Bandgap aligned Cu12Sb4S13 quantum dots as efficient inorganic hole transport materials in planar perovskite solar cells with enhanced stability

Abstract

With the rapid development of perovskite solar cells (PSCs), it is critical to explore efficient and low-cost inorganic hole transport materials (HTMs) to solve the instability issue of the traditional organic HTM spiro-OMeTAD. Herein, Cu₁₂Sb₄S₁₃ quantum dots (QDs) are applied as inorganic HTMs in n–i–p planar PSCs, the bandgap aligned the QDs is achieved by the modulation of the QD size to accelerate hole transport from the perovskite layer to QDs, and a power conversion efficiency (PCE) of 14.13% is achieved for 5.7 nm sized QDs.
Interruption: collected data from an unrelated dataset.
(* ===== verification/ClientProps.v ===== *)
(** The client's request loop is correct: its requests reach the session they are for,
    chunks are sent and data is received in order and one at a time, and the task ends
    for the reasons the code gives. *)
From S2P Require Import Prelude Ext DomainFronting Stats State Session Server Client.
Import Concrete.

Section Requests.
Context `{UuidLib, HttpLib, FuturesLib, !UuidLaws, !HttpLaws}.

Lemma header_ok name value b head n v :
  b = Ok head → name = Ok n → header_value_try_from value = Ok v →
  header name value b = Ok (mkHead (head_method head) (head_uri head) (head_headers head ++ [(n, v)])).
Proof. intros -> -> Hv. unfold header. simpl. by rewrite Hv. Qed.

Lemma header_inv name value b head' :
  header name value b = Ok head' → ∃ head n v, b = Ok head ∧ name = Ok n ∧
    header_value_try_from value = Ok v ∧
    head' = mkHead (head_method head) (head_uri head) (head_headers head ++ [(n, v)]).
Proof.
  unfold header. intros Hh. destruct b as [head|], name as [n|], (header_value_try_from value) as [v|] eqn:Ev;
    simplify_eq/=. by eauto 10.
Qed.

Lemma builder_inv method uri head :
  builder method uri = Ok head → head_method head = method ∧ head_headers head = [].
Proof. unfold builder. destruct (uri_try_from uri); intros; by simplify_eq/=. Qed.

Lemma build_inv body b request :
  build body b = Ok request → ∃ head, b = Ok head ∧ request = mkRequest head body.
Proof. unfold build. destruct b; intros; simplify_eq/=. by eauto. Qed.

Lemma map_err_ok {E F A} (f : E → F) (r : result E A) a : map_err f r = Ok a → r = Ok a.
Proof. destruct r; intros; by simplify_eq/=. Qed.

(** The three headers of a request and its method. *)
Lemma create_write_inv config sid body can path request :
  create_write_request config sid body can path = Ok request →
  ∃ n key ct host, header_name_try_from (session_key config) = Ok n ∧
    header_value_try_from (uuid_to_string sid) = Ok key ∧
    req_body request = body ∧ head_method (req_head request) = (if can then POST else PATCH) ∧
    head_headers (req_head request) = [(HOST, host); (CONTENT_TYPE, ct); (n, key)].
Proof.
  unfold create_write_request. intros (h1 & Hh & ->)%map_err_ok%build_inv.
  apply header_inv in Hh as (h2 & n & key & Hh & Hn & Hk & ->).
  apply header_inv in Hh as (h3 & n3 & ct & Hh & [= <-] & _ & ->).
  apply header_inv in Hh as (h4 & n4 & host & Hh & [= <-] & _ & ->).
  apply builder_inv in Hh as [Hm Hhd]. simpl. rewrite Hhd, Hm. eauto 10.
Qed.

Lemma create_read_inv config sid path request :
  create_read_request config sid path = Ok request →
  ∃ n key acc host, header_name_try_from (session_key config) = Ok n ∧
    header_value_try_from (uuid_to_string sid) = Ok key ∧
    req_body request = [] ∧ head_method (req_head request) = GET ∧
    head_headers (req_head request) = [(HOST, host); (ACCEPT, acc); (n, key)].
Proof.
  unfold create_read_request. intros (h1 & Hh & ->)%map_err_ok%build_inv.
  apply header_inv in Hh as (h2 & n & key & Hh & Hn & Hk & ->).
  apply header_inv in Hh as (h3 & n3 & acc & Hh & [= <-] & _ & ->).
  apply header_inv in Hh as (h4 & n4 & host & Hh & [= <-] & _ & ->).
  apply builder_inv in Hh as [Hm Hhd]. simpl. rewrite Hhd, Hm. eauto 10.
Qed.

Lemma session_header_found n m host x key sid (cfg : Config) head :
  cfg_session_key cfg = x → header_name_try_from x = Ok n → n ≠ HOST → n ≠ m →
  header_value_try_from (uuid_to_string sid) = Ok key →
  (∃ v, head_headers head = [(HOST, host); (m, v); (n, key)]) →
  parse_session_id cfg head = Some sid.
Proof.
  intros Hx Hn Hh Hm Hk [v Hhd]. unfold parse_session_id, header_get. rewrite Hx, Hn, Hhd. simpl.
  rewrite !decide_False by done. rewrite decide_True by done. simpl.
  rewrite (header_value_to_str _ _ Hk). simpl. apply uuid_parse_print.
Qed.

(** Both sides use the same header name, and it is not one the client sets itself. *)
Definition keys_agree (config : DomainFronting) (cfg : Config) (n : HeaderName) : Prop :=
  cfg_session_key cfg = session_key config ∧ header_name_try_from (session_key config) = Ok n ∧
  n ≠ HOST ∧ n ≠ CONTENT_TYPE ∧ n ≠ ACCEPT.

Lemma write_request_session config cfg n sid body can path request :
  keys_agree config cfg n → create_write_request config sid body can path = Ok request →
  parse_session_id cfg (req_head request) = Some sid ∧
  head_method (req_head request) = (if can then POST else PATCH) ∧ req_body request = body.
Proof.
  intros (Hkey & Hn & Hh & Hc & Ha) Hreq.
  destruct (create_write_inv _ _ _ _ _ _ Hreq) as (n' & key & ct & host & Hn' & Hk & Hb & Hm & Hhd).
  rewrite Hn in Hn'. injection Hn' as <-. split; [|done].
  eapply (session_header_found n CONTENT_TYPE host _ key _ _ _ Hkey Hn Hh Hc Hk). by exists ct.
Qed.

Lemma read_request_session config cfg n sid path request :
  keys_agree config cfg n → create_read_request config sid path = Ok request →
  parse_session_id cfg (req_head request) = Some sid ∧
  head_method (req_head request) = GET ∧ req_body request = [].
Proof.
  intros (Hkey & Hn & Hh & Hc & Ha) Hreq.
  destruct (create_read_inv _ _ _ _ Hreq) as (n' & key & acc & host & Hn' & Hk & Hb & Hm & Hhd).
  rewrite Hn in Hn'. injection Hn' as <-. split; [|done].
  eapply (session_header_found n ACCEPT host _ key _ _ _ Hkey Hn Hh Ha Hk). by exists acc.
Qed.

(** C31. The server finds the session of every request the client builds. If both sides
    use the same header name, and it is not one of the names the client sets itself
    ([Host], [Content-Type], [Accept]), then from the head of a request that the client
    built for a session, the server parses exactly that session's identifier. The method is
    [POST] for the request that may open the session, [PATCH] for the other writes, and
    [GET] for reads; the body is the chunk, or empty. *)
Theorem session_id_roundtrip (config : DomainFronting) (cfg : Config) sid n :
  keys_agree config cfg n →
  (∀ body can path request, create_write_request config sid body can path = Ok request →
     parse_session_id cfg (req_head request) = Some sid ∧
     parse_method (head_method (req_head request)) = Ok (if can then Post else Patch) ∧
     req_body request = body) ∧
  (∀ path request, create_read_request config sid path = Ok request →
     parse_session_id cfg (req_head request) = Some sid ∧
     parse_method (head_method (req_head request)) = Ok Get ∧ req_body request = []).
Proof.
  intros Hk. split.
  - intros body can path request Hreq.
    destruct (write_request_session _ _ _ _ _ _ _ _ Hk Hreq) as (Hs & -> & Hb). by destruct can.
  - intros path request Hreq. by destruct (read_request_session _ _ _ _ _ _ Hk Hreq) as (Hs & -> & Hb).
Qed.
End Requests.

Section Pumps.
Context `{UuidLib, HttpLib, FuturesLib, !FuturesLaws}.
Variable config : DomainFronting.
Variable sid : Uuid.

Abbreviation step := (io_step config sid).

(** * Outgoing data *)

(** The [i]-th write request is built from the [i]-th chunk; only the first may open the
    session. *)
Definition posts_built (posts : list Request) : Prop :=
  ∀ i r, posts !! i = Some r →
    ∃ path, create_write_request config sid (req_body r) (bool_decide (i = 0)) path = Ok r.

Definition out_wf (t : IoTask) : Prop :=
  posts_built (io_posts t) ∧
  match io_out t with
  | OutRecv first =>
      req_body <$> io_posts t = io_chunks t ∧ io_acks t = length (io_posts t) ∧
      first = bool_decide (io_posts t = [])
  | OutSend r =>
      req_body <$> io_posts t = io_chunks t ∧ length (io_posts t) = S (io_acks t)
  | OutDone _ =>
      (∃ lost, io_chunks t = (req_body <$> io_posts t) ++ lost ∧ length lost ≤ 1) ∧
      length (io_posts t) ≤ S (io_acks t)
  end.

Lemma posts_built_snoc posts r path first :
  posts_built posts → first = bool_decide (posts = []) →
  create_write_request config sid (req_body r) first path = Ok r → posts_built (posts ++ [r]).
Proof.
  intros Hp -> Hr i r' [Hi|[Hlen Hi]]%lookup_app_Some; [by apply Hp|].
  apply list_lookup_singleton_Some in Hi as [Hi <-]. exists path.
  replace (bool_decide (i = 0)) with (bool_decide (posts = [])); [done|].
  apply bool_decide_ext. destruct posts; simpl in *; split; intros; (done || lia).
Qed.

(** The steps of the task, one rule for each await. *)
Inductive io_trans (t : IoTask) : io_label → IoTask → Prop :=
| io_recv chunk path first : io_out t = OutRecv first →
    io_trans t (IoRecv chunk path) (record_recv chunk (set_out (out_recv config sid chunk path first) t))
| io_ack res r : io_out t = OutSend r →
    io_trans t (IoAck res) (record_ack (set_out (out_response res) t))
| io_get path : io_in t = InStart →
    io_trans t (IoGet path) (record_get (set_in (in_start config sid path) t))
| io_response res r : io_in t = InSend r →
    io_trans t (IoResponse res) (set_in (in_response res) t)
| io_frame frame : io_in t = InBody →
    io_trans t (IoFrame frame) (record_frame (set_in (in_frame frame) t))
| io_sent accepted item : io_in t = InTx item →
    io_trans t (IoSent accepted) (record_item item accepted (set_in (in_sent item accepted) t))
| io_conn_done res : io_conn t = Pending →
    io_trans t (IoConn res) (set_conn (Ready res) t).

Lemma io_step_trans t l t' : step t l = Some t' → io_trans t l t'.
Proof.
  unfold io_step. destruct (io_result t); [|done].
  destruct l; [..|destruct (io_conn t) eqn:?]; destruct (io_out t) eqn:?, (io_in t) eqn:?;
    intros [= <-]; (eapply io_recv || eapply io_ack || eapply io_get || eapply io_response
      || eapply io_frame || eapply io_sent || eapply io_conn_done); eassumption.
Qed.

Lemma out_wf_step t l t' : out_wf t → step t l = Some t' → out_wf t'.
Proof.
  intros [Hp Ho] Hs%io_step_trans. unfold out_wf. inversion Hs as
    [chunk path first Eo|res r Eo|path Ei|res r Ei|frame Ei|acc item Ei|res Ec]; subst; clear Hs; simpl; try done.
  - rewrite Eo in Ho. destruct Ho as (Hb & Hack & Hf). unfold out_recv. destruct chunk as [c|].
    2:{ rewrite !app_nil_r. split; [done|]. split; [|lia]. exists []. rewrite Hb, app_nil_r. split; [done|simpl; lia]. }
    destruct (create_write_request config sid c first path) as [r|e] eqn:Er.
    + destruct (create_write_inv _ _ _ _ _ _ Er) as (_ & _ & _ & _ & _ & _ & Hbody & _).
      split; [by eapply posts_built_snoc; [..|rewrite Hbody]|].
      rewrite fmap_app, length_app, Hb, Hack. simpl. rewrite Hbody. split; [done|lia].
    + rewrite app_nil_r. split; [done|]. split; [|lia]. exists [c]. rewrite Hb. split; [done|simpl; lia].
  - rewrite Eo in Ho. destruct Ho as (Hb & Hlen). split; [done|].
    unfold out_response. destruct res as [status|e]; [case_decide|]; simpl.
    + split; [done|]. split; [done|]. symmetry. apply bool_decide_eq_false. by destruct (io_posts t).
    + split; [|lia]. exists []. rewrite Hb, app_nil_r. split; [done|simpl; lia].
    + split; [|lia]. exists []. rewrite Hb, app_nil_r. split; [done|simpl; lia].
Qed.
(** [load_tls_config] *)
Definition load_tls_config (cert_path key_path : string) : result string ServerConfig :=
  let? cert_chain := read_cert_chain cert_path in
  let? key := read_private_key key_path in
  with_single_cert cert_chain key.

(** The [tls_acceptor] of [main]: all three arguments, none, or a usage error. *)
Definition tls_usage : string :=
  "To enable TLS, all 3 arguments (--cert-path, --key-path and --hostname) must be used".
Definition tls_acceptor (args : Args) : result string (option ServerConfig) :=
  match args_cert_path args, args_key_path args, args_hostname args with
  | Some cert_path, Some key_path, Some _ =>
      let? tls_config := load_tls_config cert_path key_path in Ok (Some tls_config)
  | None, None, None => Ok None
  | _, _, _ => Err tls_usage
  end.

(** [let config = Config::new(..).with_session_key(session_key)]; [None] is a panic. *)
Definition main_config (args : Args) : option Config :=
  total_timeout ← from_secs_f32 (args_total_timeout args);
  idle_timeout ← from_secs_f32 (args_idle_timeout args);
  Some (Config_with_session_key (Config_new (args_upstream args) total_timeout idle_timeout)
          (args_session_key args)).

(** What the accept loop does with an accepted connection: TLS first if there is an
    acceptor, and [serve_connection] unless the handshake fails. *)
Inductive Handling : Type := Serve (tls : bool) | HandshakeFailed.
Definition handle_connection (acceptor : option ServerConfig) (handshake : result string unit)
  : Handling :=
  match acceptor with
  | Some _ => match handshake with Ok _ => Serve true | Err _ => HandshakeFailed end
  | None => Serve false
  end.

(** * The traffic reports *)

(** The local variables of the accept loop. *)
Record LoopState : Type := mkLoop {
  connections_since_report : Z;            (* u64 *)
  last_report : option N;                  (* when, in nanoseconds *)
  loop_stats : AtomicStats;                (* the server's counters *)
}.

Record Report : Type := mkReport { rp_connections : Z; rp_at : N; rp_stats : Stats }.

Definition REPORT_INTERVAL : N := 5000000000.   (* Duration::from_secs(5) *)

Definition loop_start (stats : AtomicStats) : LoopState := mkLoop 0 None stats.

(** [last_report.is_none_or(|t| t.elapsed() >= Duration::from_secs(5))] *)
Definition report_due (now : N) (st : LoopState) : bool :=
  match last_report st with
  | None => true
  | Some t => bool_decide (REPORT_INTERVAL ≤ now - t)%N
  end.

(** One round of the accept loop, at time [now]: count the connection, and report and
    reset if a report is due. *)
Definition accept_round (now : N) (st : LoopState) : option Report * LoopState :=
  let st := mkLoop (add64 (connections_since_report st) 1) (last_report st) (loop_stats st) in
  if report_due now st then
    let (stats, atomic) := Stats.take (loop_stats st) in
    (Some (mkReport (connections_since_report st) now stats), mkLoop 0 (Some now) atomic)
  else (None, st).

(** Between rounds, the sessions count traffic. *)
Inductive loop_event : Type :=
| Accept (now : N)
| CountTx (n : Z)
| CountRx (n : Z).

Definition loop_round (st : LoopState) (e : loop_event) : list Report * LoopState :=
  match e with
  | Accept now => let (r, st) := accept_round now st in (option_list r, st)
  | CountTx n => ([], mkLoop (connections_since_report st) (last_report st) (fetch_add_tx n (loop_stats st)))
  | CountRx n => ([], mkLoop (connections_since_report st) (last_report st) (fetch_add_rx n (loop_stats st)))
  end.

Fixpoint loop_run (st : LoopState) (es : list loop_event) : list Report * LoopState :=
  match es with
  | [] => ([], st)
  | e :: es =>
      let (rs, st) := loop_round st e in
      let (rs', st) := loop_run st es in (rs ++ rs', st)
  end.

(** Sums over the reports and over the events. *)
Definition sum_z {A} (f : A → Z) (l : list A) : Z := foldr (λ a z, (f a + z)%Z) 0%Z l.
Definition accepted_connections (es : list loop_event) : Z :=
  sum_z (λ e, match e with Accept _ => 1 | _ => 0 end)%Z es.
Definition counted_tx (es : list loop_event) : Z :=
  sum_z (λ e, match e with CountTx n => n | _ => 0 end)%Z es.
Definition counted_rx (es : list loop_event) : Z :=
  sum_z (λ e, match e with CountRx n => n | _ => 0 end)%Z es.

Lemma sum_z_app {A} (f : A → Z) l1 l2 : sum_z f (l1 ++ l2) = (sum_z f l1 + sum_z f l2)%Z.
Proof. unfold sum_z. induction l1; simpl; [done|]. rewrite IHl1. lia. Qed.

(** One round accounts for its event. *)
Lemma loop_round_conserves st e :
  let (rs, st') := loop_round st e in
  wrap64 (sum_z rp_connections rs + connections_since_report st') =
    wrap64 (connections_since_report st + accepted_connections [e]) ∧
  wrap64 (sum_z (bytes_tx ∘ rp_stats) rs + atomic_tx (loop_stats st')) =
    wrap64 (atomic_tx (loop_stats st) + counted_tx [e]) ∧
  wrap64 (sum_z (bytes_rx ∘ rp_stats) rs + atomic_rx (loop_stats st')) =
    wrap64 (atomic_rx (loop_stats st) + counted_rx [e]).
Proof.
  destruct e as [now|n|n]; simpl; unfold accept_round, accepted_connections, counted_tx, counted_rx; simpl.
  1: destruct (report_due now _); simpl.
  all: unfold sum_z, add64; simpl; rewrite ?Z.add_0_r, ?Z.add_0_l, ?wrap64_idemp; repeat split.
  all: f_equal; lia.
Qed.

(** The reports account for everything. Over any run of the accept loop, the
    connections reported so far plus those counted since the last report are the
    connections accepted, and the bytes reported plus those still in the counters
    are the bytes transferred, each modulo 2^64: no connection or byte is reported
    twice or left out. *)
Theorem report_conservation st es :
  let (rs, st') := loop_run st es in
  wrap64 (sum_z rp_connections rs + connections_since_report st') =
    wrap64 (connections_since_report st + accepted_connections es) ∧
  wrap64 (sum_z (bytes_tx ∘ rp_stats) rs + atomic_tx (loop_stats st')) =
    wrap64 (atomic_tx (loop_stats st) + counted_tx es) ∧
  wrap64 (sum_z (bytes_rx ∘ rp_stats) rs + atomic_rx (loop_stats st')) =
    wrap64 (atomic_rx (loop_stats st) + counted_rx es).
Proof.
  revert st. induction es as [|e es IH]; intros st; simpl.
  { unfold accepted_connections, counted_tx, counted_rx. simpl. by rewrite !Z.add_0_r. }
  pose proof (loop_round_conserves st e) as Hr. destruct (loop_round st e) as [rs1 st1].
  specialize (IH st1). destruct (loop_run st1 es) as [rs2 st2].
  destruct Hr as (Hc & Htx & Hrx), IH as (IHc & IHtx & IHrx). rewrite !sum_z_app.
  assert (Hstep : ∀ r1 r2 z1 z2 z0 w1 w2 : Z, wrap64 (r1 + z1) = wrap64 (z0 + w1) →
            wrap64 (r2 + z2) = wrap64 (z1 + w2) → wrap64 (r1 + r2 + z2) = wrap64 (z0 + (w1 + w2))).
  { intros r1 r2 z1 z2 z0 w1 w2 H1' H2'.
    transitivity (wrap64 (r1 + z1 + w2)); [apply (wrap64_congr _ _ _ _ r1 H2'); lia|].
    apply (wrap64_congr _ _ _ _ w2 H1'); lia. }
  unfold accepted_connections, counted_tx, counted_rx in *. simpl in *. rewrite ?Z.add_0_r in *.
  split; [|split]; by eapply Hstep.
Qed.

(** Reports are at least five seconds apart, and the first accepted connection is
    reported at once. *)
Theorem report_spacing now st :
  match accept_round now st with
  | (Some r, st') => rp_at r = now ∧ last_report st' = Some now ∧ connections_since_report st' = 0%Z ∧
      freeze (loop_stats st') = mkStats 0 0 ∧
      ∀ t, last_report st = Some t → (t + REPORT_INTERVAL ≤ now)%N
  | (None, st') => last_report st' = last_report st ∧ loop_stats st' = loop_stats st ∧
      ∃ t, last_report st = Some t ∧ (now < t + REPORT_INTERVAL)%N
  end.
Proof.
  unfold accept_round, report_due. simpl. destruct (last_report st) as [t|]; simpl.
  - case_bool_decide as Hd; simpl.
    + repeat split. intros t' [= <-]. unfold REPORT_INTERVAL in *. lia.
    + repeat split. exists t. split; [done|]. unfold REPORT_INTERVAL in *. lia.
  - by repeat split.
Qed.

(** TLS is all or nothing: the server program starts with TLS exactly when the host
    name, the certificate and the key are all given (and can be loaded), without when
    none is, and refuses to start on any other combination. *)
Theorem tls_all_or_nothing (args : Args) :
  (tls_acceptor args = Ok None ↔
     args_cert_path args = None ∧ args_key_path args = None ∧ args_hostname args = None) ∧
  (∀ tls, tls_acceptor args = Ok (Some tls) ↔
     ∃ cert key host, args_cert_path args = Some cert ∧ args_key_path args = Some key ∧
       args_hostname args = Some host ∧ load_tls_config cert key = Ok tls).
Proof.
  unfold tls_acceptor.
  destruct (args_cert_path args) as [c|], (args_key_path args) as [k|], (args_hostname args) as [h|];
    (split; [|intros tls]); (split; [intros Ht|intros Ht]); destruct_and?; try done.
  all: try (by destruct Ht as (? & ? & ? & ? & ? & ? & ?)).
  - by destruct (load_tls_config c k).
  - exists c, k, h. by destruct (load_tls_config c k); simplify_eq/=.
  - destruct Ht as (c' & k' & h' & [= <-] & [= <-] & _ & Hl). by rewrite Hl.
Qed.
End ServerMain.

(** * domain_fronting and domain_fronting_stdio *)

Section ClientMains.
Context `{UuidLib, HttpLib, FuturesLib, TlsLib}.

(** [ClientConfig::builder().with_root_certificates(..).with_no_client_auth()], and pushing
    onto its [alpn_protocols]. *)
Class ClientConfigBuilder := {
  client_config_default : ClientConfig;
  push_alpn : bytes → ClientConfig → ClientConfig;
}.
Class ClientConfigLaws `{ClientConfigBuilder} : Prop := {
  default_alpn : alpn_protocols client_config_default = [];
  push_alpn_protocols p c : alpn_protocols (push_alpn p c) = alpn_protocols c ++ [p];
}.
Context `{!ClientConfigBuilder, !ClientConfigLaws}.

(** [domain_fronting]: the connection of [main]. *)
Definition main_connect (domain_fronting : DomainFronting) (proxy_config : ProxyConfig) : Net Connected :=
  if tls domain_fronting then connect_https1_1 proxy_config client_config_default
  else connect_http1_1 proxy_config.

(** [domain_fronting_stdio]: [None] is [bail!("HTTP/2 requires TLS")]. *)
Definition stdio_connect (domain_fronting : DomainFronting) (proxy_config : ProxyConfig) (http2 : bool)
  : option (Net Connected) :=
  if tls domain_fronting then
    let tls_config := if http2 then push_alpn ALPN_H2 client_config_default else client_config_default in
    Some (if http2 then connect_https2 proxy_config tls_config
          else connect_https1_1 proxy_config tls_config)
  else if http2 then None
  else Some (connect_http1_1 proxy_config).

(** * The two programs up to their connection *)

(** [struct Arguments] of [domain_fronting] and of [domain_fronting_stdio]. *)
Record FetchArguments : Type := mkFetchArguments {
  fetch_front : Uri;
  fetch_host : string;
  fetch_url : option string;
}.
Record StdioArguments : Type := mkStdioArguments {
  stdio_front : Uri;
  stdio_http2 : bool;
  stdio_host : string;
}.

(** How they fail: [context("Failed to resolve proxy")], [context("Failed to connect ..")],
    and [bail!]. *)
Inductive MainError : Type :=
| FailedToResolve (e : Error)
| FailedToConnect (e : Error)
| RequiresTls.

Definition connecting {A} (m : Net A) (net : Network) (log : list NetEffect)
  : result MainError A * list NetEffect :=
  let (r, log) := m net log in (map_err FailedToConnect r, log).

(** [main] of [domain_fronting], up to its connection. *)
Definition fetch_main (dns : DefaultDnsResolver) (args : FetchArguments) (net : Network)
    (log : list NetEffect) : result MainError Connected * list NetEffect :=
  let domain_fronting := DomainFronting.new (fetch_front args) (fetch_host args) in
  match proxy_config dns domain_fronting with
  | Err e => (Err (FailedToResolve e), log)
  | Ok proxy_config => connecting (main_connect domain_fronting proxy_config) net log
  end.

(** The request it then sends through the connection. *)
Definition CRLF : string :=
  String (Ascii.ascii_of_nat 13) (String (Ascii.ascii_of_nat 10) EmptyString).
Definition fetch_request (args : FetchArguments) : string :=
  let url := default ("https://" +:+ fetch_host args +:+ "/") (fetch_url args) in
  "GET " +:+ url +:+ " HTTP/1.1" +:+ CRLF +:+ "Host: " +:+ fetch_host args +:+ CRLF +:+
  "Connection: close" +:+ CRLF +:+ CRLF.

(** [main] of [domain_fronting_stdio], up to its connection. *)
Definition stdio_main (dns : DefaultDnsResolver) (args : StdioArguments) (net : Network)
    (log : list NetEffect) : result MainError Connected * list NetEffect :=
  let domain_fronting := DomainFronting.new (stdio_front args) (stdio_host args) in
  match proxy_config dns domain_fronting with
  | Err e => (Err (FailedToResolve e), log)
  | Ok proxy_config =>
      match stdio_connect domain_fronting proxy_config (stdio_http2 args) with
      | Some m => connecting m net log
      | None => (Err RequiresTls, log)
      end
  end.

(** A step of connecting that checks no ALPN fails only with the error of its layer. *)
Definition no_alpn_error {A} (m : Net A) : Prop :=
  ∀ net log, (m net log).1 ≠ Err MisconfiguredAlpn.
IPCE and UV-vis spectra indicate that the light absorption intensity of Cu₁₂Sb₄S₁₃ QD based PSCs is slightly higher than that of the spiro-OMeTAD based one, which enables the enhancement of J_SC (21.85 mA cm⁻²) for PSCs. The excellent hole transport behavior of Cu₁₂Sb₄S₁₃ QDs proves that Cu₁₂Sb₄S₁₃ QDs may be considered as an efficient and potential candidate of HTMs in PSCs. Moreover, the stability of the Cu₁₂Sb₄S₁₃ QD based PSCs is significantly improved compared with that of the spiro-OMeTAD based one due to the high stability of Cu₁₂Sb₄S₁₃ QDs and 91% of the initial PCE is retained after 30 days in ambient air.